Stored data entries
=== Section Start ===
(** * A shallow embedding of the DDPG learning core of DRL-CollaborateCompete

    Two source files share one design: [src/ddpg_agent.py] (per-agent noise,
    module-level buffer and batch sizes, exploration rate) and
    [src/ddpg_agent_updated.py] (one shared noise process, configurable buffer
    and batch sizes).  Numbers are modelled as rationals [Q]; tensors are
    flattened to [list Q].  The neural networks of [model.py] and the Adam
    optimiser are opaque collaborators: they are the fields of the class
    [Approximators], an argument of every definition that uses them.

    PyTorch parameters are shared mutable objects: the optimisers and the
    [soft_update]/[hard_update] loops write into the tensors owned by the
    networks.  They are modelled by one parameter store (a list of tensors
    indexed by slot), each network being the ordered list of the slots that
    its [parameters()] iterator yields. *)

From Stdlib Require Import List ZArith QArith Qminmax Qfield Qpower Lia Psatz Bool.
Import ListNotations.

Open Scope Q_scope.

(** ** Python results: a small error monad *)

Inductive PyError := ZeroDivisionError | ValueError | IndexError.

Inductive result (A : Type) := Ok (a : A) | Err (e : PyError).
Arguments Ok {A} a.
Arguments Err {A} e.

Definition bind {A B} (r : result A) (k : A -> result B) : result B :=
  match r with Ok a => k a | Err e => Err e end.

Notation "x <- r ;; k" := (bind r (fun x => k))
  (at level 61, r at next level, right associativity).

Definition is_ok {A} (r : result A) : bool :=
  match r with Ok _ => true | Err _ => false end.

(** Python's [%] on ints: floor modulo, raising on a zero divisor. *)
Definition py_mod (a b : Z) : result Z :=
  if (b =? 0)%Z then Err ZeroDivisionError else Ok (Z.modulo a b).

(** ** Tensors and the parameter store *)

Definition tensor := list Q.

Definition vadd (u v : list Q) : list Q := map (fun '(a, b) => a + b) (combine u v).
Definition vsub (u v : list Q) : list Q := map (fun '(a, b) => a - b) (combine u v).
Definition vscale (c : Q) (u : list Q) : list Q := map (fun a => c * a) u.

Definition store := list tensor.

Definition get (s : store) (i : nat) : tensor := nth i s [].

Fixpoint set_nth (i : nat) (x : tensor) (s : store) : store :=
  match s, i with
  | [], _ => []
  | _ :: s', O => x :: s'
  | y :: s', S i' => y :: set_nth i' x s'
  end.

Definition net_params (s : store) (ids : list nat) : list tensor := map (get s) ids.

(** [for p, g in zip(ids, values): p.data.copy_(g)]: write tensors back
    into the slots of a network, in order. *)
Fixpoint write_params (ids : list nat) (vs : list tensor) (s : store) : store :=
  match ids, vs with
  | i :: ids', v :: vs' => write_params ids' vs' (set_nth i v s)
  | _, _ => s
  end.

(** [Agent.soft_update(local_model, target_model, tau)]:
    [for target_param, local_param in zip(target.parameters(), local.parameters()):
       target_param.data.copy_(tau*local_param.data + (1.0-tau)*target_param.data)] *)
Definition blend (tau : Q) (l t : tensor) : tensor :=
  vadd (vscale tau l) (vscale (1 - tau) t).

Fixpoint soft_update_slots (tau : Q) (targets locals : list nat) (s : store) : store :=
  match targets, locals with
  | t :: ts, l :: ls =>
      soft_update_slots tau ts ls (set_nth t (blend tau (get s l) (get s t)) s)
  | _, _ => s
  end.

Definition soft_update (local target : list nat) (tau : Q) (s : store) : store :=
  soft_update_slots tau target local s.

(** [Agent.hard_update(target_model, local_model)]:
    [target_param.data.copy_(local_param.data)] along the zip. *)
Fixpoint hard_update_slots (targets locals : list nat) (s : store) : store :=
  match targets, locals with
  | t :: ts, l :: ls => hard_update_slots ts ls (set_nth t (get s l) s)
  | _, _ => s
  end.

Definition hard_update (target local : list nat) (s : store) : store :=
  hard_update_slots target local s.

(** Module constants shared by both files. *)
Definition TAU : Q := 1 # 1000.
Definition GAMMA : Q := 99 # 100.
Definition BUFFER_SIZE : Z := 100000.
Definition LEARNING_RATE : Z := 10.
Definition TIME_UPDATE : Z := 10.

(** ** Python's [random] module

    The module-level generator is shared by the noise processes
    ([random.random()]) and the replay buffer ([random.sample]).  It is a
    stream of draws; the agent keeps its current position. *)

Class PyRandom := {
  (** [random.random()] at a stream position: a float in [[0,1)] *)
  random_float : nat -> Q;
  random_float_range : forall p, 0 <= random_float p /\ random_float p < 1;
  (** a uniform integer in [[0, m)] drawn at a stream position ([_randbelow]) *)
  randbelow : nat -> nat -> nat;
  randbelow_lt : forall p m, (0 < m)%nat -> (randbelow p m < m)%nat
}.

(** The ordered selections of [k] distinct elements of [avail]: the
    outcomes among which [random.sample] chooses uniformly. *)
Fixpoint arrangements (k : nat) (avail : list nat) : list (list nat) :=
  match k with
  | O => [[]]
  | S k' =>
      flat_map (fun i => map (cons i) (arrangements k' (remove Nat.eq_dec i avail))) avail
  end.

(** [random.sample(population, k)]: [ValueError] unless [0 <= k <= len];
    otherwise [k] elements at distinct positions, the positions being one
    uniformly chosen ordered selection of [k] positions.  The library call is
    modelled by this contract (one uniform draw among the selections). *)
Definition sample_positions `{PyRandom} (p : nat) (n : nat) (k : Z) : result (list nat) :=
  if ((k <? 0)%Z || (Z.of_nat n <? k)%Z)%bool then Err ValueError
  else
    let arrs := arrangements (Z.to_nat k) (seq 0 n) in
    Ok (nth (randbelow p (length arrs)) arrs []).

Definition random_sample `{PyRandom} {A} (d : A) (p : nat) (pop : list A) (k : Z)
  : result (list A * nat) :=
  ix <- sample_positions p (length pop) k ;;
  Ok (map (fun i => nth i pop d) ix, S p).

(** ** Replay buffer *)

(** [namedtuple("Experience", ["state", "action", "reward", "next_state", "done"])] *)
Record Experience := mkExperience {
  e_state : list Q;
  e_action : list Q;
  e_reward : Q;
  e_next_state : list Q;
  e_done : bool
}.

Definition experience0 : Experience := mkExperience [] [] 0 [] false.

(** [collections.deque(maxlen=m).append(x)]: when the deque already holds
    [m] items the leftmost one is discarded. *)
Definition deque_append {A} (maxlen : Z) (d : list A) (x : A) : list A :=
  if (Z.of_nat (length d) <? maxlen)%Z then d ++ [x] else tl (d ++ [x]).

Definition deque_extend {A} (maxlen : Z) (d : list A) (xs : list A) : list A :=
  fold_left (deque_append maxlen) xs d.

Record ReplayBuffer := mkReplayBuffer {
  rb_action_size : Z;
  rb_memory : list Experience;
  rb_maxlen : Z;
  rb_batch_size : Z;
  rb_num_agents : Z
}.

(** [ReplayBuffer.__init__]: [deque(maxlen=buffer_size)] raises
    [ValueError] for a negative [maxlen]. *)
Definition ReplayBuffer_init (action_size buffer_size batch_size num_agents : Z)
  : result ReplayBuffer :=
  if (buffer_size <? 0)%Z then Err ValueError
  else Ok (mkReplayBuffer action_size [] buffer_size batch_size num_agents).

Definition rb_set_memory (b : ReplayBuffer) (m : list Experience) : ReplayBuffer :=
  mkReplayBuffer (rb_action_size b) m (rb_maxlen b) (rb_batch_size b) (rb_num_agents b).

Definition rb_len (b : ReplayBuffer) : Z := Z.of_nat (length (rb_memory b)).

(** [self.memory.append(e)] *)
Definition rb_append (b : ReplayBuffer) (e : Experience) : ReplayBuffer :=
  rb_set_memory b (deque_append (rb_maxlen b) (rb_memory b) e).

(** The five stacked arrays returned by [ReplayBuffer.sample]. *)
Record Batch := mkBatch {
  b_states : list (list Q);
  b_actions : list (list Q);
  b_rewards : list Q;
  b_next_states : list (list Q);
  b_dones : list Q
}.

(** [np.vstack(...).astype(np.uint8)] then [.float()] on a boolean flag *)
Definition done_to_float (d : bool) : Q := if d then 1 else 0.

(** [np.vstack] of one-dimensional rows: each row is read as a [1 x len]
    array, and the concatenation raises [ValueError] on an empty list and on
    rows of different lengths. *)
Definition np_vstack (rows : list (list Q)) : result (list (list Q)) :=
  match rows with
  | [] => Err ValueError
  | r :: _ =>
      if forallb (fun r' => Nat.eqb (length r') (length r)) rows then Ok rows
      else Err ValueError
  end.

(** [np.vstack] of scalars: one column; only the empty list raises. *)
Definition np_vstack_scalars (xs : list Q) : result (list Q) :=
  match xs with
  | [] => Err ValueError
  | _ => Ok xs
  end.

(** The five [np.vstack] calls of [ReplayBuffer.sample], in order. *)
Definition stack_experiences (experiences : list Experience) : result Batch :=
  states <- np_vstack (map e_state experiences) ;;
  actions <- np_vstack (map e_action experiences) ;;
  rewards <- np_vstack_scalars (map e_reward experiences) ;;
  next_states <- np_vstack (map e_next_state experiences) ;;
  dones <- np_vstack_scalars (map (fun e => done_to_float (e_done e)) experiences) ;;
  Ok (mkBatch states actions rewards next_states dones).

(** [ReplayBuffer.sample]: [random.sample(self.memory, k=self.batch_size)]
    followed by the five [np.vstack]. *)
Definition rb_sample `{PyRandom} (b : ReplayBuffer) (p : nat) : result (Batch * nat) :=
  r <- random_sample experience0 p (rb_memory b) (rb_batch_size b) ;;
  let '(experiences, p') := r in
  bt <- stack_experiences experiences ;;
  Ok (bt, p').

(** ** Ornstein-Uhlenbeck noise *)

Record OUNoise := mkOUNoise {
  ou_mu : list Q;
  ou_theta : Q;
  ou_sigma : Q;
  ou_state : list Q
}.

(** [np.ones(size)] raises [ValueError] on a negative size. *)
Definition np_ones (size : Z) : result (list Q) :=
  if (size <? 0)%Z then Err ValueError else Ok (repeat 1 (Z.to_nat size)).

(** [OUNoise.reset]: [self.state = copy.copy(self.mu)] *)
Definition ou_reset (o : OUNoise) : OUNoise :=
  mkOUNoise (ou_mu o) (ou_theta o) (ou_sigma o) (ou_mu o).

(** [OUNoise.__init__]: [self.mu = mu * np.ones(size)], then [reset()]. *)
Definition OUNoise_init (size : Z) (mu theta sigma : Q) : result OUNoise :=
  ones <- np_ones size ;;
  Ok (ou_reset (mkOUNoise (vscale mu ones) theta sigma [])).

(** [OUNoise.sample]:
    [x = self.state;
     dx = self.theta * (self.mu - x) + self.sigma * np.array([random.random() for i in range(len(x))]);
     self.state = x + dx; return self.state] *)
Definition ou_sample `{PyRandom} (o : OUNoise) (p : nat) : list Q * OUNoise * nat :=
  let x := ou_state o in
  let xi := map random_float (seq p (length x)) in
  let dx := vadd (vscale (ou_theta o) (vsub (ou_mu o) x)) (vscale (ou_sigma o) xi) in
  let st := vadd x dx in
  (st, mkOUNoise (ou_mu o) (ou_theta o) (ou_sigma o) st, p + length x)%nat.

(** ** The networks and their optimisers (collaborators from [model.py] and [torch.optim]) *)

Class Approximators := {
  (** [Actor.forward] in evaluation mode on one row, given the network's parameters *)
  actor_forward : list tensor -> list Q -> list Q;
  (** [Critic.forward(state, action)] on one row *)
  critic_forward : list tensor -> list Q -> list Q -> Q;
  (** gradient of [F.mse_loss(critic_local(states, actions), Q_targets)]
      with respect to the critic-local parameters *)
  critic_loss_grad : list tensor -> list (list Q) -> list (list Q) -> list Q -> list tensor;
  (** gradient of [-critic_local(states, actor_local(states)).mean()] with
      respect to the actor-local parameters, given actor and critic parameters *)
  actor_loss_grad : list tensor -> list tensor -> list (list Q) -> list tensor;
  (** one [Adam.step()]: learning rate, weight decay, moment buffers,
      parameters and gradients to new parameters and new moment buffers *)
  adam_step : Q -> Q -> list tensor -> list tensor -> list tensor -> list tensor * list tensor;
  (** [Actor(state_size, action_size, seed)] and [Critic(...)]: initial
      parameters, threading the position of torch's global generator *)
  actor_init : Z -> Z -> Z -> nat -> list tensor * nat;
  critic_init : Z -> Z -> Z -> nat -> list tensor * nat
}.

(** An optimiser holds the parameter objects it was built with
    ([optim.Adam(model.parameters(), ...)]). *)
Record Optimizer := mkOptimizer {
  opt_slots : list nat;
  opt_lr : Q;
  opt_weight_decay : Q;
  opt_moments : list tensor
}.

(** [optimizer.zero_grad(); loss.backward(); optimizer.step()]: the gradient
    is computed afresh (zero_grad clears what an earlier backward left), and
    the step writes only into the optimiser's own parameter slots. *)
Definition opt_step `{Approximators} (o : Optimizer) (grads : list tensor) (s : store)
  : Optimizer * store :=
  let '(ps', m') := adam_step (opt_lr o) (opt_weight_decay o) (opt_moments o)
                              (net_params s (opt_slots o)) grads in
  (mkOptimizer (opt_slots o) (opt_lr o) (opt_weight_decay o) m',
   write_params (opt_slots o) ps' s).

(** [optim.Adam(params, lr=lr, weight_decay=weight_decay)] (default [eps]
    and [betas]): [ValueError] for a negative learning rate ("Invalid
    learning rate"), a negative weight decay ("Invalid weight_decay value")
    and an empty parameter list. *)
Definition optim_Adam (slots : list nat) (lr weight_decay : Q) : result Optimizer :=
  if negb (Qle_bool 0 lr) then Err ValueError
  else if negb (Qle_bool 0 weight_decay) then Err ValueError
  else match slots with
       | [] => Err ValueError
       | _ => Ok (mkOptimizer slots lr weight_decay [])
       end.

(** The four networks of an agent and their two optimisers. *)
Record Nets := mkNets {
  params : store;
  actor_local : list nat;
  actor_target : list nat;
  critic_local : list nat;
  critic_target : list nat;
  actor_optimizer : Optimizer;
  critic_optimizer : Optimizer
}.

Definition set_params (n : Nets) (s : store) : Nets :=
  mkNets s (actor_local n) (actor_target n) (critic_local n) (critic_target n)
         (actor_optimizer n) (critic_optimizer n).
=== Section End ===
- **Activity**
Copy, please, exactly the lines that start at the first line of the data and end at the line containing "flattened to [list", both kept and no others.

- **Task answer**
(** * A shallow embedding of the DDPG learning core of DRL-CollaborateCompete

    Two source files share one design: [src/ddpg_agent.py] (per-agent noise,
    module-level buffer and batch sizes, exploration rate) and
    [src/ddpg_agent_updated.py] (one shared noise process, configurable buffer
    and batch sizes).  Numbers are modelled as rationals [Q]; tensors are
    flattened to [list Q].  The neural networks of [model.py] and the Adam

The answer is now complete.